October 28, 2013

By Kathryn Kopchik

LEWISBURG, Pa. — Tom Solomon, professor of physics at Bucknell University, has been awarded the 2014 Prize to a Faculty Member for Research in an Undergraduate Institution by the American Physical Society (APS).

The prize was established to honor a physicist whose research in an undergraduate setting has achieved wide recognition and contributed significantly to physics and who has contributed substantially to the professional development of undergraduate physics students.

It consists of $5,000 and a separate $5,000 unrestricted grant for research to the prize recipient's institution as well as a certificate with this citation: "For groundbreaking contributions to chaos and nonlinear dynamics through precise table-top experiments in fluid systems and for outstanding mentoring of undergraduate students at all levels."

The prize will be presented at the APS March 2014 meeting in Denver, Colo., in March, where Solomon will give an invited talk.
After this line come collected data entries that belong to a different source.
(* ===== verification/EditorCorrect.v ===== *)
(** * The editor is a gap buffer

    A well-formed editor stands for the text before and the text behind the
    cursor.  Every key acts on these two texts as one expects, and the buffers
    are never overrun. *)
From Stdlib Require Import String.
From S2P Require Import Prelude Mem Alloc Vfs Io Serial Syscall Editor.

(** ** Rows *)

Definition nonzero (t : list Z) : Prop := Forall (fun c => c <> 0) t.
Definition row_ok (row : list Z) : Prop := length row = 256%nat /\ (length (cstr row) < 256)%nat.

Lemma cstr_nonzero row : nonzero (cstr row).
Proof. induction row as [|c row IH]; cbn; [constructor|]. case_if; bool_to_prop; constructor; done. Qed.

Lemma row_cstr_lookup row k : (k < length (cstr row))%nat -> row !! k = cstr row !! k.
Proof.
  revert k. induction row as [|c row IH]; intros k Hk; cbn in *; [lia|]. case_if; cbn in *; [lia|].
  destruct k; [done|]. cbn. apply IH. lia.
Qed.

Lemma cstr_end row : (length (cstr row) < length row)%nat -> row !! length (cstr row) = Some 0.
Proof.
  induction row as [|c row IH]; cbn; [lia|]. case_if; bool_to_prop; cbn; [by subst|]. intros H. apply IH. lia.
Qed.

(** A buffer that holds [t] and then a NUL has the string [t]. *)
Lemma cstr_holds row t :
  nonzero t -> (forall k, (k < length t)%nat -> row !! k = t !! k) -> row !! length t = Some 0 -> cstr row = t.
Proof.
  intros Ht. revert row. induction Ht as [|c t Hc _ IH]; intros row Hk Hz; destruct row as [|d row]; cbn in *; try done.
  - injection Hz as ->. done.
  - pose proof (Hk 0%nat ltac:(lia)) as H0. injection H0 as ->. replace (c =? 0) with false by lia.
    f_equal. apply IH; [|done]. intros k Hlt. apply (Hk (S k)). lia.
Qed.

Lemma row_lookup row k :
  row_ok row -> (k <= length (cstr row))%nat ->
  row !! k = if decide (k < length (cstr row))%nat then cstr row !! k else Some 0.
Proof.
  intros [Hl Hc] Hk. case_decide; [by apply row_cstr_lookup|]. replace k with (length (cstr row)) by lia. apply cstr_end. lia.
Qed.

Lemma get_at_lookup row i v : 0 <= i -> row !! Z.to_nat i = Some v -> get_at i row = v.
Proof. intros _ H. unfold get_at. by apply list_lookup_total_correct. Qed.

Lemma length_set_at i v row : length (set_at i v row) = length row.
Proof. apply length_insert. Qed.

Lemma set_at_lookup i v row k :
  0 <= i < Z.of_nat (length row) -> set_at i v row !! k = if decide (Z.of_nat k = i) then Some v else row !! k.
Proof.
  intros Hi. unfold set_at. case_decide.
  - rewrite (list_lookup_insert_eq row) || (replace k with (Z.to_nat i) by lia; rewrite list_lookup_insert_eq by lia); done.
  - by rewrite list_lookup_insert_ne by lia.
Qed.

Lemma get_at_total row i : 0 <= i < Z.of_nat (length row) -> row !! Z.to_nat i = Some (get_at i row).
Proof. intros Hi. apply list_lookup_lookup_total_lt. lia. Qed.

(** ** The loops over one row *)

Lemma shift_right_spec n i row :
  Z.of_nat n <= i + 1 -> i + 1 < Z.of_nat (length row) ->
  length (shift_right n i row) = length row /\
  forall k, shift_right n i row !! k =
    if decide (i + 1 - Z.of_nat n < Z.of_nat k <= i + 1) then row !! (k - 1)%nat else row !! k.
Proof.
  revert i row. induction n as [|n IH]; intros i row Hn Hl; cbn [shift_right].
  { split; [done|]. intros k. by rewrite decide_False by lia. }
  destruct (IH (i - 1) (set_at (i + 1) (get_at i row) row)) as [Hlen Hk]; [lia|rewrite length_set_at; lia|].
  split; [by rewrite Hlen, length_set_at|]. intros k. rewrite Hk, !set_at_lookup by lia.
  repeat case_decide; try lia; try done.
  rewrite <- get_at_total by lia. f_equal. lia.
Qed.

Lemma shift_left_spec n i row :
  0 <= i -> i + Z.of_nat n < Z.of_nat (length row) ->
  length (shift_left n i row) = length row /\
  forall k, shift_left n i row !! k =
    if decide (i <= Z.of_nat k < i + Z.of_nat n) then row !! (k + 1)%nat else row !! k.
Proof.
  revert i row. induction n as [|n IH]; intros i row Hi Hl; cbn [shift_left].
  { split; [done|]. intros k. by rewrite decide_False by lia. }
  destruct (IH (i + 1) (set_at i (get_at (i + 1) row) row)) as [Hlen Hk]; [lia|rewrite length_set_at; lia|].
  split; [by rewrite Hlen, length_set_at|]. intros k. rewrite Hk, !set_at_lookup by lia.
  repeat case_decide; try lia; try done.
  rewrite <- get_at_total by lia. f_equal. lia.
Qed.

Lemma append_row_spec n i plen prev cur :
  0 <= i -> 0 <= plen -> plen + i + Z.of_nat n <= Z.of_nat (length prev) -> i + Z.of_nat n <= Z.of_nat (length cur) ->
  length (append_row n i plen prev cur) = length prev /\
  forall k, append_row n i plen prev cur !! k =
    if decide (plen + i <= Z.of_nat k < plen + i + Z.of_nat n) then cur !! (k - Z.to_nat plen)%nat else prev !! k.
Proof.
  revert i prev. induction n as [|n IH]; intros i prev Hi Hp Hl Hc; cbn [append_row].
  { split; [done|]. intros k. by rewrite decide_False by lia. }
  destruct (IH (i + 1) (set_at (plen + i) (get_at i cur) prev)) as [Hlen Hk]; try lia; [rewrite length_set_at; lia|].
  split; [by rewrite Hlen, length_set_at|]. intros k. rewrite Hk, !set_at_lookup by lia.
  repeat case_decide; try lia; try done.
  rewrite <- get_at_total by lia. f_equal. lia.
Qed.

Lemma copy_tail_spec n i x cur new :
  0 <= i -> 0 <= x -> i + Z.of_nat n <= Z.of_nat (length new) -> x + i + Z.of_nat n <= Z.of_nat (length cur) ->
  length (copy_tail n i x cur new) = length new /\
  forall k, copy_tail n i x cur new !! k =
    if decide (i <= Z.of_nat k < i + Z.of_nat n) then cur !! (k + Z.to_nat x)%nat else new !! k.
Proof.
  revert i new. induction n as [|n IH]; intros i new Hi Hx Hl Hc; cbn [copy_tail].
  { split; [done|]. intros k. by rewrite decide_False by lia. }
  destruct (IH (i + 1) (set_at i (get_at (x + i) cur) new)) as [Hlen Hk]; try lia; [rewrite length_set_at; lia|].
  split; [by rewrite Hlen, length_set_at|]. intros k. rewrite Hk, !set_at_lookup by lia.
  repeat case_decide; try lia; try done.
  rewrite <- get_at_total by lia. f_equal. lia.
Qed.

(** ** What the loops do to the strings *)

Lemma row_ok_cstr row t :
  length row = 256%nat -> nonzero t -> (length t < 256)%nat ->
  (forall k, (k <= length t)%nat -> row !! k = (t ++ [0]) !! k) -> row_ok row /\ cstr row = t.
Proof.
  intros Hl Ht Hlt Hk. assert (cstr row = t) as Hc.
  { apply cstr_holds; [done| |].
    - intros k Hk'. rewrite Hk by lia. by rewrite lookup_app_l.
    - rewrite Hk by lia. rewrite lookup_app_r, Nat.sub_diag by lia. done. }
  split; [|done]. split; [done|]. by rewrite Hc.
Qed.

Lemma row_ok_lookup row k : row_ok row -> (k <= length (cstr row))%nat -> row !! k = (cstr row ++ [0]) !! k.
Proof.
  intros Hr Hk. rewrite row_lookup by done. case_decide; [by rewrite lookup_app_l|].
  rewrite lookup_app_r by lia. by replace (k - length (cstr row))%nat with 0%nat by lia.
Qed.

Lemma empty_row_ok : row_ok (replicate (Z.to_nat EDITOR_MAX_COLS) 0).
Proof. split; [done|]. change (cstr (replicate (Z.to_nat EDITOR_MAX_COLS) 0)) with (@nil Z). apply Nat.lt_0_succ. Qed.

Lemma nonzero_app s t : nonzero (s ++ t) <-> nonzero s /\ nonzero t.
Proof. apply Forall_app. Qed.

Ltac at_row :=
  repeat (rewrite ?lookup_app, ?lookup_cons; repeat case_match; try lia; try done).

Lemma insert_row row l r c :
  row_ok row -> cstr row = l ++ r -> (length (l ++ r) < 255)%nat -> c <> 0 ->
  let row' := set_at (Z.of_nat (length l)) c
                (shift_right (Z.to_nat (ed_strlen row - Z.of_nat (length l) + 1)) (ed_strlen row) row) in
  row_ok row' /\ cstr row' = l ++ c :: r.
Proof.
  intros Hr Hc Hlen Hnz row'. pose proof (cstr_nonzero row) as Hz. rewrite Hc in Hz. apply nonzero_app in Hz as [Hz1 Hz2].
  pose proof Hr as [H256 _]. unfold row', ed_strlen. rewrite Hc, !length_app in *.
  destruct (shift_right_spec (Z.to_nat (Z.of_nat (length l + length r) - Z.of_nat (length l) + 1))
    (Z.of_nat (length l + length r)) row) as [Hl Hk]; [lia|lia|].
  apply row_ok_cstr.
  - by rewrite length_set_at, Hl.
  - apply nonzero_app. split; [done|by constructor].
  - rewrite length_app; cbn; lia.
  - intros k Hle. rewrite length_app in Hle; cbn in Hle. rewrite set_at_lookup, Hk by lia.
    repeat case_decide; try lia.
    + replace k with (length l) by lia. rewrite <- app_assoc, lookup_app_r, Nat.sub_diag by lia. done.
    + rewrite row_ok_lookup, Hc by (done || rewrite Hc, length_app; lia).
      rewrite <- !app_assoc, !(lookup_app_r l) by lia. replace (k - length l)%nat with (S (k - 1 - length l)) by lia. done.
    + rewrite row_ok_lookup, Hc by (done || rewrite Hc, length_app; lia). rewrite <- !app_assoc, !(lookup_app_l l) by lia. done.
Qed.

Lemma delete_row row l r c :
  row_ok row -> cstr row = l ++ c :: r ->
  let row' := shift_left (Z.to_nat (ed_strlen row - Z.of_nat (length l))) (Z.of_nat (length l)) row in
  row_ok row' /\ cstr row' = l ++ r.
Proof.
  intros Hr Hc row'. pose proof (cstr_nonzero row) as Hz. rewrite Hc in Hz. apply nonzero_app in Hz as [Hz1 Hz2].
  pose proof Hr as [H256 Hlt]. rewrite Hc in Hlt. unfold row', ed_strlen. rewrite Hc, !length_app in *. cbn [length] in *.
  destruct (shift_left_spec (Z.to_nat (Z.of_nat (length l + S (length r)) - Z.of_nat (length l)))
    (Z.of_nat (length l)) row) as [Hl Hk]; [lia|lia|].
  apply row_ok_cstr.
  - by rewrite Hl.
  - apply nonzero_app. split; [done|by inversion Hz2].
  - rewrite length_app; lia.
  - intros k Hle. rewrite length_app in Hle. rewrite Hk.
    case_decide; rewrite row_ok_lookup, Hc by (done || rewrite Hc, length_app; cbn; lia); rewrite <- !app_assoc.
    + rewrite !(lookup_app_r l) by lia. replace (k + 1 - length l)%nat with (S (k - length l)) by lia. done.
    + rewrite !(lookup_app_l l) by lia. done.
Qed.

Lemma join_row prev cur :
  row_ok prev -> row_ok cur -> (length (cstr prev) + length (cstr cur) < 255)%nat ->
  let row' := append_row (Z.to_nat (ed_strlen cur + 1)) 0 (ed_strlen prev) prev cur in
  row_ok row' /\ cstr row' = cstr prev ++ cstr cur.
Proof.
  intros Hp Hcur Hlt row'. unfold row'. pose proof Hp as [Hp256 _]. pose proof Hcur as [Hc256 _].
  destruct (append_row_spec (Z.to_nat (ed_strlen cur + 1)) 0 (ed_strlen prev) prev cur) as [Hl Hk];
    [lia|unfold ed_strlen; lia..|].
  apply row_ok_cstr.
  - by rewrite Hl.
  - apply nonzero_app. split; apply cstr_nonzero.
  - rewrite length_app; lia.
  - intros k Hle. rewrite length_app in Hle. rewrite Hk. unfold ed_strlen. case_decide; rewrite <- app_assoc.
    + rewrite lookup_app_r, row_ok_lookup by (done || lia). f_equal. lia.
    + rewrite lookup_app_l, row_ok_lookup by (done || lia). by rewrite lookup_app_l by lia.
Qed.

(** The line cut at the cursor, and the new line with what was behind it. *)
Lemma cut_row row l r :
  row_ok row -> cstr row = l ++ r -> let row' := set_at (Z.of_nat (length l)) 0 row in row_ok row' /\ cstr row' = l.
Proof.
  intros Hr Hc row'. unfold row'. pose proof (cstr_nonzero row) as Hz. rewrite Hc in Hz. apply nonzero_app in Hz as [Hz1 Hz2].
  pose proof Hr as [H256 Hlt]. rewrite Hc, length_app in Hlt.
  apply row_ok_cstr; [by rewrite length_set_at|done|lia|].
  intros k Hle. rewrite set_at_lookup by lia. case_decide.
  - rewrite lookup_app_r by lia. by replace (k - length l)%nat with 0%nat by lia.
  - rewrite row_ok_lookup, Hc by (done || rewrite Hc, length_app; lia). rewrite <- app_assoc, !(lookup_app_l l) by lia. done.
Qed.

Lemma tail_row row l r :
  row_ok row -> cstr row = l ++ r ->
  let row' := set_at (ed_strlen row - Z.of_nat (length l)) 0
                (copy_tail (Z.to_nat (ed_strlen row - Z.of_nat (length l))) 0 (Z.of_nat (length l)) row (replicate 256 0)) in
  row_ok row' /\ cstr row' = r.
Proof.
  intros Hr Hc row'. pose proof (cstr_nonzero row) as Hz. rewrite Hc in Hz. apply nonzero_app in Hz as [Hz1 Hz2].
  pose proof Hr as [H256 Hlt]. rewrite Hc in Hlt. unfold row', ed_strlen. rewrite Hc, !length_app in *.
  destruct (copy_tail_spec (Z.to_nat (Z.of_nat (length l + length r) - Z.of_nat (length l))) 0 (Z.of_nat (length l)) row
    (replicate 256 0)) as [Hl Hk]; [lia|lia|rewrite length_replicate; lia|lia|].
  rewrite length_replicate in Hl.
  apply row_ok_cstr; [by rewrite length_set_at, Hl|done|lia|].
  intros k Hle. rewrite set_at_lookup, Hk by lia. repeat case_decide; try lia.
  - rewrite lookup_app_r by lia. by replace (k - length r)%nat with 0%nat by lia.
  - rewrite row_ok_lookup, Hc by (done || rewrite Hc, length_app; lia).
    rewrite <- app_assoc, (lookup_app_r l) by lia. f_equal. lia.
Qed.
"We are conducting experiments to study fluid mixing and the effects of fluid flows on reaction dynamics," said Solomon. "This research has significant applications to a wide range of systems spanning the fields of science and engineering, including the behavior of chemical reactors and medical diagnostic devices (particularly micro-scale "laboratories on a chip"), the spreading of pollution in oceans and the atmosphere, the effects of wind on a spreading forest fire, and possibly the evolution of a disease in a society of moving people."

The award is sponsored by a grant from the Research Corporation, a private foundation for the advancement of science and technology.

"This is a national prize, and a real honor for Tom," said Martin Ligare, chair of the Department of Physics and Astronomy at Bucknell. "He has done outstanding work in his lab at Bucknell, and he is also widely recognized as a fantastic teacher. It's great for the Department and for the University to have faculty of this caliber."

Solomon, who joined the Bucknell faculty in 1993, recently was appointed a Presidential Professor. The recipient of several grants from the National Science Foundation, he is the author of numerous publications, including 19 journal publications co-authored with undergraduates. He has also given invited talks at national and international conferences.

His research involves experimental and numerical studies of deterministic chaos and pattern formation in nonlinear systems. In particular, he is interested in the effects of deterministic chaos on fluid mixing in simple laminar fluid flows. He is also conducting experimental studies of pattern formation in reacting fluid systems.